Especialistas dizem que fim do estado de emergência para Covid desestrutura o sistema e é temerário

Epidemiologistas e infectologista ouvidos pelo R7 destacaram que, na última semana, OMS manteve, com base em dados científicos, a classificação de pandemia

Foto: Marcelo Camargo / Agência Brasil

O anúncio feito pelo ministro Marcelo Queiroga, na noite do último domingo, sobre o fim de estado de emergência de saúde pública no Brasil para Covid-19 gera preocupação entre os especialistas em infectologia e saúde pública, já que a decisão é vista como uma ação política e não baseada na ciência.

O infectologista Carlos Fortaleza, professor da Faculdade de Medicina de Botucatu, da Unesp, ressalta que o fim da pandemia não pode ser determinado por decreto. “Não se termina a pandemia por decreto, isso é óbvio. É claro que vai haver um momento que as autoridades de saúde vão dizer que não temos mais critérios epidemiológicos para chamar a situação de pandemia. Mas o Brasil fazer isso antes da OMS (Organização Mundial de Saúde) é temerário”, disse o médico, que também é coordenador do estudo da Fiocruz (Fundação Osvaldo Cruz) sobre os impactos da vacinação em massa em Botucatu, no estado de São Paulo. Para ele, há fins políticos na medida.

Na última quarta-feira, o Comitê de Emergência da OMS (órgão formado por cientistas independentes) recomendou não alterar o nível de alerta em relação à Covid, já que o vírus continua em circulação e a evolução é imprevisível. “O governo federal, neste caso representado pelo Ministério da Saúde, insiste no erro de que cabe a eles decidir se o mundo está em pandemia ou não. Se o Brasil está em pandemia ou não. A OMS se reuniu há uma semana e decidiu, com base nas evidências científicas, que ainda estamos em situação de pandemia”, acrescentou Pedro Hallal, epidemiologista da Universidade Federal de Pelotas.

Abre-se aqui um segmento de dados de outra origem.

Definition ffi_call (c : FfiCall) : FM (GsStatus * option Z) :=
  match c with
  | CCreate config addr port out => gs_session_create config addr port out
  | CDestroy h => seen (λ _, (GS_OK, None)) (gs_session_destroy h)
  | CConnect h addr port => seen (λ s, (s, None)) (gs_session_connect h addr port)
  | CAccept h addr port => seen (λ s, (s, None)) (gs_session_accept h addr port)
  | CAcceptAny h => seen (λ s, (s, None)) (gs_session_accept_any h)
  | CSendAudio h data len => seen (λ s, (s, None)) (gs_session_send_audio h data len)
  | CRecvAudio h buf len => seen (λ r, (r.1.1, None)) (gs_session_recv_audio h buf len)
  | CClose h => seen (λ s, (s, None)) (gs_session_close h)
  | CPress h => seen (λ s, (s, None)) (gs_session_ptt_press h)
  | CRelease h => seen (λ s, (s, None)) (gs_session_ptt_release h)
  | CState h out => seen (λ r, (r.1, None)) (gs_session_state h out)
  | CId h out => seen (λ r, (r.1, None)) (gs_session_id h out)
  | CSsrc h out => seen (λ r, (r.1, None)) (gs_session_local_ssrc h out)
  | CMetrics h out => seen (λ r, (r.1, None)) (gs_session_metrics h out)
  | CPort h out => seen (λ r, (r.1, None)) (gs_session_local_port h out)
  | CPeerPtt h => seen (λ _, (GS_OK, None)) (gs_session_is_peer_ptt_active h)
  | CStun port buf len => seen (λ r, (r.1, None)) (gs_discover_public_addr port buf len)
  | CErrorLast => seen (λ _, (GS_OK, None)) gs_error_last
  | CErrorClear => seen (λ _, (GS_OK, None)) gs_error_clear
  end.

(** One call, counted. *)
Definition ffi_step (c : FfiCall) : FM (GsStatus * option Z) := λ st,
  let '(st, r) := ffi_call c st in
  (mkFfi (ff_heap st) (ff_last_error st) (S (ff_calls st)) (ff_created st), r).

Definition ffi_init : Ffi := mkFfi ∅ None 0 0.

(** ** The effect of a call on one session *)

Definition on_handle (h h' : Z) (f : World → World) (w : World) : World :=
  if decide (h = h') then f w else w.

(** What the [n]-th call does to the session behind [h]. *)
Definition call_effect (n : nat) (c : FfiCall) (h : Z) (env : Env) (w : World) : World :=
  match c with
  | CConnect h' (Some addr) port =>
      match peer_ip addr with
      | Some ip => on_handle h h' (λ w, (handshake Client n (mkSocketAddr ip port) env w).1) w
      | None => w
      end
  | CAccept h' (Some addr) port =>
      match peer_ip addr with
      | Some ip => on_handle h h' (λ w, (handshake Server n (mkSocketAddr ip port) env w).1) w
      | None => w
      end
  | CAcceptAny h' =>
      on_handle h h' (λ w,
        (handshake_open (H := env) fh_attempts fh_fuel (fh_server_random n) w).1) w
  | CSendAudio h' (Some mem) len =>
      on_handle h h' (λ w, (send_audio (H := env) (take len mem) w).1) w
  | CRecvAudio h' (Some _) (Some _) =>
      on_handle h h' (λ w, (recv_audio (H := env) fh_fuel w).1) w
  | CClose h' => on_handle h h' (λ w, (close (H := env) w).1) w
  | CPress h' => on_handle h h' (λ w, (ptt_press (H := env) w).1) w
  | CRelease h' => on_handle h h' (λ w, (ptt_release (H := env) w).1) w
  | _ => w
  end.

(** A computation that leaves the sessions and the counters alone. *)
Definition keeps {A} (m : FM A) : Prop := ∀ st,
  ff_heap (m st).1 = ff_heap st ∧ ff_calls (m st).1 = ff_calls st
  ∧ ff_created (m st).1 = ff_created st.

Lemma ffi_keeps_ret {A} (a : A) : keeps (mret a).
Proof. done. Qed.

Lemma ffi_keeps_bind {A B} (m : FM A) (f : A → FM B) :
  keeps m → (∀ a, keeps (f a)) → keeps (m ≫= f).
Proof.
  intros Hm Hf st. unfold mbind, FM_bind. specialize (Hm st).
  destruct (m st) as [st1 [a| | |]]; simpl in *; [|done..].
  destruct (Hf a st1) as (-> & -> & ->). done.
Qed.

Lemma keeps_report {A} call status (r : result TransportError A) : keeps (report call status r).
Proof. by destruct r. Qed.

Lemma keeps_read {A} h out (f : SessionInner → A) : keeps (read_session h out f).
Proof. unfold read_session. case_match; [done|]. by apply ffi_keeps_bind. Qed.

(** What a call does to the table of sessions: [f] to the one behind [h]. *)
Definition at_handle (h : Z) (f : SessionInner → SessionInner) (st st' : Ffi) : Prop :=
  ff_heap st' = alter f h (ff_heap st) ∧ ff_calls st' = ff_calls st
  ∧ ff_created st' = ff_created st.

Lemma block_on_at {A B} h (op : Env → SM (option A)) (k : result TransportError A → FM B) st :
  (∀ r, keeps (k r)) →
  at_handle h (λ i, mkSessionInner (si_id i) (op (fh_env (si_id i)) (si_world i)).1) st
    ((block_on h op ≫= k) st).1.
Proof.
  intros Hk. unfold at_handle, mbind, FM_bind, block_on.
  destruct (ff_heap st !! h) as [i|] eqn:Hi; simpl.
  2:{ split; [|done]. apply map_eq. intros h'. destruct (decide (h = h')) as [<-|];
        [by rewrite lookup_alter_eq, Hi|by rewrite lookup_alter_ne]. }
  destruct (op _ _) as [w r] eqn:Hop. destruct r as [[a|]|e|]; simpl;
    try match goal with |- context [k ?r ?s] => destruct (Hk r s) as (-> & -> & ->) end; simpl;
    split; try done; apply map_eq; intros h'; (destruct (decide (h = h')) as [<-|];
    [by rewrite lookup_insert_eq, lookup_alter_eq, Hi; simpl; rewrite Hop
    |by rewrite lookup_insert_ne, lookup_alter_ne]).
Qed.

Lemma keeps_at {A} h (m : FM A) st :
  keeps m → ff_heap st !! h = None → at_handle h id st (m st).1.
Proof.
  intros Hm Hh. destruct (Hm st) as (Hh1 & ? & ?). split; [|done]. rewrite Hh1.
  apply map_eq. intros h'. destruct (decide (h = h')) as [<-|];
    [by rewrite lookup_alter_eq, Hh|by rewrite lookup_alter_ne].
Qed.

(** The table after a call that neither makes nor destroys a session. *)
Definition session_after (n : nat) (c : FfiCall) (h : Z) (i : SessionInner) : SessionInner :=
  mkSessionInner (si_id i) (call_effect n c h (fh_env (si_id i)) (si_world i)).

Definition effect_on (c : FfiCall) (st st' : Ffi) : Prop :=
  ff_calls st' = ff_calls st ∧ ff_created st' = ff_created st
  ∧ ∀ h, ff_heap st' !! h = session_after (ff_calls st) c h <$> ff_heap st !! h.

Lemma effect_keeps {A} c (m : FM A) st :
  keeps m → (∀ h i, ff_heap st !! h = Some i → session_after (ff_calls st) c h i = i) →
  effect_on c st (m st).1.
Proof.
  intros Hm Hc. destruct (Hm st) as (Hh & ? & ?). split_and!; [done..|].
  intros h. rewrite Hh. destruct (ff_heap st !! h) eqn:Hi; simpl; [|done]. by rewrite Hc.
Qed.

Lemma effect_block_on {A B} c h (op : Env → SM (option A)) (k : result TransportError A → FM B) st :
  (∀ r, keeps (k r)) →
  (∀ env w, call_effect (ff_calls st) c h env w = (op env w).1) →
  (∀ h' env w, h' ≠ h → call_effect (ff_calls st) c h' env w = w) →
  effect_on c st ((block_on h op ≫= k) st).1.
Proof.
  intros Hk Hop Hne. destruct (block_on_at h op k st Hk) as (Hh & ? & ?).
  split_and!; [done..|]. intros h'. rewrite Hh. destruct (decide (h = h')) as [<-|Hd].
  - rewrite lookup_alter_eq. destruct (ff_heap st !! h); simpl; [|done].
    unfold session_after. by rewrite Hop.
  - rewrite lookup_alter_ne by done. destruct (ff_heap st !! h') as [[id w]|]; simpl; [|done].
    unfold session_after. by rewrite Hne.
Qed.

Lemma always_fst {A} (m : SM A) w : (always m w).1 = (m w).1.
Proof. unfold always, mbind, SM_bind. by destruct (m w) as [w' []]. Qed.

Lemma session_after_id n c h i :
  (∀ env w, call_effect n c h env w = w) → session_after n c h i = i.
Proof. intros Hc. unfold session_after. rewrite Hc. by destruct i. Qed.

Lemma seen_state {A} (f : A → GsStatus * option Z) m st : (seen f m st).1 = (m st).1.
Proof. unfold seen, mbind, FM_bind. by destruct (m st) as [st' []]. Qed.

Lemma seen_undefined {A} (f : A → GsStatus * option Z) m st :
  (seen f m st).2 = Undefined ↔ (m st).2 = Undefined.
Proof. unfold seen, mbind, FM_bind. by destruct (m st) as [st' []]. Qed.

Lemma bind_deref {B} h (K : SessionInner → FM B) st :
  (deref h ≫= K) st
  = match ff_heap st !! h with Some i => K i st | None => (st, Undefined) end.
Proof. unfold mbind, FM_bind, deref. by destruct (ff_heap st !! h). Qed.

Definition lives (c : FfiCall) : Prop :=
  match c with CCreate _ _ _ _ | CDestroy _ => False | _ => True end.

#[export] Instance lives_dec c : Decision (lives c).
Proof. destruct c; simpl; apply _. Defined.

Lemma effect_handshake role h addr port st c :
  ff_heap st !! 0 = None →
  (∀ h' env w, call_effect (ff_calls st) c h' env w =
     match addr ≫= peer_ip with
     | Some ip => on_handle h' h (λ w,
         (handshake role (ff_calls st) (mkSocketAddr ip port) env w).1) w
     | None => w
     end) →
  effect_on c st (handshake_common h addr port role st).1.
Proof.
  intros H0' Hc. unfold handshake_common.
  assert (∀ A (m : FM A), keeps m → h = 0 ∨ addr ≫= peer_ip = None → effect_on c st (m st).1) as Hk.
  { intros A m Hm Hor. apply effect_keeps; [done|]. intros h' i Hi. apply session_after_id.
    intros env w. rewrite Hc. destruct Hor as [->| ->]; [|done].
    case_match; [|done]. unfold on_handle. case_decide; [congruence|done]. }
  destruct addr as [addr|]; [|by apply Hk; [|right]].
  destruct (Z.eqb_spec h 0) as [->|Hh]; [by apply Hk; [|left]|].
  rewrite bind_deref. destruct (ff_heap st !! h) as [i|] eqn:Hi.
  2:{ split_and!; [done..|]. intros h'. destruct (ff_heap st !! h') as [[id w]|] eqn:Hi'; [|done].
      simpl. unfold session_after. rewrite Hc. case_match; [|done]. unfold on_handle.
      case_decide; [congruence|done]. }
  simpl in Hc. destruct (peer_ip addr) as [ip|] eqn:Hip; [|by apply Hk; [|right]].
  apply (effect_block_on c h (λ env, always (handshake role (ff_calls st) (mkSocketAddr ip port) env)));
    [intros r; apply keeps_report|..].
  - intros env w. rewrite Hc, always_fst. unfold on_handle. by rewrite decide_True.
  - intros h' env w Hne. rewrite Hc. unfold on_handle. by rewrite decide_False.
Qed.

(** The same for an operation that only needs its handle. *)
Lemma effect_operation {A B} c h (op : Env → SM (option A)) (k : result TransportError A → FM B)
    (null : B) st :
  ff_heap st !! 0 = None → (∀ r, keeps (k r)) →
  (∀ h' env w, call_effect (ff_calls st) c h' env w = on_handle h' h (λ w, (op env w).1) w) →
  effect_on c st ((if h =? 0 then mret null else block_on h op ≫= k) st).1.
Proof.
  intros H0' Hk Hc. destruct (Z.eqb_spec h 0) as [->|Hh].
  - apply effect_keeps; [apply ffi_keeps_ret|]. intros h' i Hi. apply session_after_id.
    intros env w. rewrite Hc. unfold on_handle. case_decide; [congruence|done].
  - apply effect_block_on; [done|..]; intros; rewrite Hc; unfold on_handle; by case_decide.
Qed.

Lemma keeps_discover port buf len : keeps (gs_discover_public_addr port buf len).
Proof.
  intros st. unfold gs_discover_public_addr, mbind, FM_bind, call_number. simpl.
  destruct buf; [|done]. case_match; [done|]. case_match; [done|].
  destruct (discover_public_addr port) as [[? []]|]; [|done|done]. repeat case_match; done.
Qed.

Lemma effect_send_audio h data len st :
  ff_heap st !! 0 = None → (gs_session_send_audio h data len st).2 ≠ Undefined →
  effect_on (CSendAudio h data len) st (gs_session_send_audio h data len st).1.
Proof.
  intros H0' Hu. unfold gs_session_send_audio in *. destruct (Z.eqb_spec h 0) as [->|Hh].
  { apply effect_keeps; [done|]. intros h' i Hi. apply session_after_id. intros env w.
    simpl. destruct data; [|done]. unfold on_handle. case_decide; [congruence|done]. }
  destruct data as [mem|]; simpl in *.
  2:{ destruct (len =? 0)%nat; simpl in *.
      - rewrite bind_deref in Hu. by destruct (ff_heap st !! h).
      - split_and!; [done..|]. intros h'. destruct (ff_heap st !! h') as [i|]; simpl; [|done].
        by rewrite session_after_id. }
  rewrite bind_deref in *. destruct (ff_heap st !! h) as [i|] eqn:Hi; [|done].
  destruct (len <=? length mem)%nat; [|done].
  apply (effect_block_on _ h (λ env, always (send_audio (H := env) (take len mem))));
    [intros r; apply keeps_report|..]; intros; simpl; unfold on_handle.
  - by rewrite decide_True, always_fst.
  - by rewrite decide_False.
Qed.

Lemma effect_recv_audio h buf len st :
  ff_heap st !! 0 = None →
  effect_on (CRecvAudio h buf len) st (gs_session_recv_audio h buf len st).1.
Proof.
  intros H0'. unfold gs_session_recv_audio.
  destruct buf as [mem|]; [|by apply effect_keeps; [|intros; apply session_after_id]].
  destruct len as [cap|]; [|by apply effect_keeps; [|intros; apply session_after_id]].
  apply effect_operation; [done|..|done]. intros [frame|e]; [|done].
  by repeat case_match.
Qed.

Lemma effect_accept_any h st :
  ff_heap st !! 0 = None → effect_on (CAcceptAny h) st (gs_session_accept_any h st).1.
Proof.
  intros H0'. unfold gs_session_accept_any. destruct (Z.eqb_spec h 0) as [->|Hh].
  - apply effect_keeps; [done|]. intros h' i Hi. apply session_after_id. intros env w.
    simpl. unfold on_handle. case_decide; [congruence|done].
  - apply (effect_block_on _ h (λ env, handshake_open (H := env) fh_attempts fh_fuel
      (fh_server_random (ff_calls st)))); [by intros [|[]]|..]; intros; simpl; unfold on_handle.
    + by rewrite decide_True.
    + by rewrite decide_False.
Qed.
(* ===== verification/_CoqProject ===== *)
-Q . S2P
Prelude.v
Radix.v
Text.v
CanonicalJson.v
Types.v
Anchors.v
SortedLists.v
Stats.v
Sampling.v
UriChunks.v
Uri.v
Entity.v
EntityInvariant.v
EntityView.v
EntityMerge.v
EntityPostings.v
EntityRelease.v
EntityCapacity.v
EntityRetain.v
Load.v
Outcome.v
Float.v
NameBounds.v
NameIndex.v
NameIndexFacts.v
NameScore.v
NameScoreFacts.v
NameAtoms.v
Name.v
NameAtomsFacts.v
NameLogical.v
NameCounts.v
NameFacts.v
Events.v
Graph.v
TarjanFacts.v
GraphFacts.v
Evidence.v
EvidenceFacts.v
Relations.v
Attribution.v
AttributionFacts.v
Behavior.v
LayeredFacts.v
DetectorFacts.v
SaturatedSums.v
Propagation.v
Lifecycle.v
Economics.v
Candidate.v
Reducer.v
Reduction.v
Scheduler.v
Executor.v
ExecutorRuns.v
ShardSeal.v
CandidateStream.v
RegistryFacts.v
Projector.v
ProjectorFacts.v
ValuePools.v
Fallible.v
Seeds.v
AnalysisJson.v
Builder.v
Resident.v
ResidentLoad.v
AnchorRows.v
PrepareFacts.v
Prepared.v
Loaded.v
Preparation.v
Profiles.v
StoreContracts.v
StoreFacts.v
StoreLoad.v
UriQuery.v
UriIndexFacts.v
UriQueryFacts.v
(** A text is canonicalized only if no object of its document repeats a key,
    and the result is the text of a value in canonical shape: normalized scalars
    and keys, keys strictly increasing (hence distinct after normalization), and
    attribute arrays sorted. *)
Theorem canonicalize_json_canonical (raw out : str) :
  canonicalize_json raw = Some out →
  ∃ r v w, parse_json (trim raw) = Some r ∧ unique_keys r ∧ strict_value r = Some v ∧
    normalize_value v = Some w ∧ canonical w ∧ out = to_string w.
Proof.
  unfold canonicalize_json. intros E.
  apply bind_Some in E as (r & Hr & E). apply bind_Some in E as (v & Hv & E).
  apply fmap_Some in E as (w & Hw & ->). exists r, v, w. split_and!; try done.
  - by eapply strict_value_unique.
  - by eapply normalize_value_canonical.
Qed.
End Documents.

(** ** A small library for the examples *)

Definition ascii_lower (c : N) : N := if (in_chars 65 90 c : bool) then (c + 32)%N else c.

(** JSON text, with single quotes and without escapes. *)
Fixpoint simple_text (v : Value str) : str :=
  match v with
  | Null => lit "null"
  | Bool b => if b then lit "true" else lit "false"
  | Num n => n
  | String_ s => lit "'" ++ s ++ lit "'"
  | Array items => lit "[" ++ mjoin (map (λ v, simple_text v ++ lit ",") items) ++ lit "]"
  | Object entries =>
      lit "{" ++ mjoin (map (λ e, lit "'" ++ e.1 ++ lit "':" ++ simple_text e.2 ++ lit ",") entries) ++ lit "}"
  end.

Para a epidemiologista Ethel Maciel, professora da Universidade Federal do Espírito Santo (Ufes), situação como a vivida atualmente pela China, com o crescimento de casos, é um alerta para o surgimento de novas variantes. “Estamos acompanhando alguns países, principalmente a China, onde o governo está com muita preocupação em relação a Xangai. E isso coloca o mundo em estado de alerta”, explicou.

Hallal concorda que o cenário é positivo por aqui, mas a emergência continua. “A pandemia até está numa tendência positiva no Brasil, mas está muito longe de dizer que ela acabou. É mais uma forçação de barra sem nenhuma evidência científica.”

O infectologista Carlos Fortaleza entende que a decisão do Ministério da Saúde passa uma mensagem de relaxamento que pode levar a mortes que podem ser evitadas, já que vão acontecer surtos espalhados pelo país. “Boa parte vai ser de casos leves, mas uma ou outra pessoa vai ter de se internar, uma ou outra vai morrer. Eu sei que é um número pequeno, mas cada morte prevenível é importante”, alertou o médico.

A Itália, por exemplo, decretou o fim do estado de emergência no dia 31 de março, mas o uso de máscara em ambientes fechados segue até o dia 30 de abril. O país, que chegou a ser o epicentro da pandemia em 2020, contabiliza mais 90% da população acima dos 12 anos com imunização completa contra a Covid-19.

É necessário um período de transição
Para Carla Domingues, epidemiologista que coordenou o Programa Nacional de Imunizações (PNI) do Ministério da Saúde de 2011 a 2019, o anúncio feito sem explicar como vai ser o período de transição só confunde os governos estaduais e municipais.

“Só desestrutura todo o sistema de saúde pública e gera confusão porque os serviços não estão preparados para esse novo olhar. De novo ficamos no vácuo. Fazemos o quê: continuamos fazendo exames, notificamos, quais mecanismos os governos municipais vão usar para pedir leitos de UTI, caso aconteçam os surtos localizados. A doença não está controlada no Brasil e a situação não é a mesma no país inteiro”, enfatizou. De acordo com ela, é direito dos países de decretar o fim da emergência, mas com normatização. “Dessa forma, não dá para entender o que o governo está pensando”, criticou a epidemiologista.

“É preciso também manter uma vigilância funcionando de forma muito planejada para que a gente possa identificar qualquer mudança. Então, as coletas de testes para identificar se há um aumento no número de exames positivos, com vigilância genômica para verificar se há novas variantes surgindo, devem ser mantidas”, adverte Ethel Maciel. “Os serviços não podem ser desmontados, a gente precisa manter um grau de atenção porque ainda estamos em uma pandemia e podemos ter mudanças nos nossos indicadores internos, se alguma nova variante de preocupação surgir”, finaliza a epidemiologista.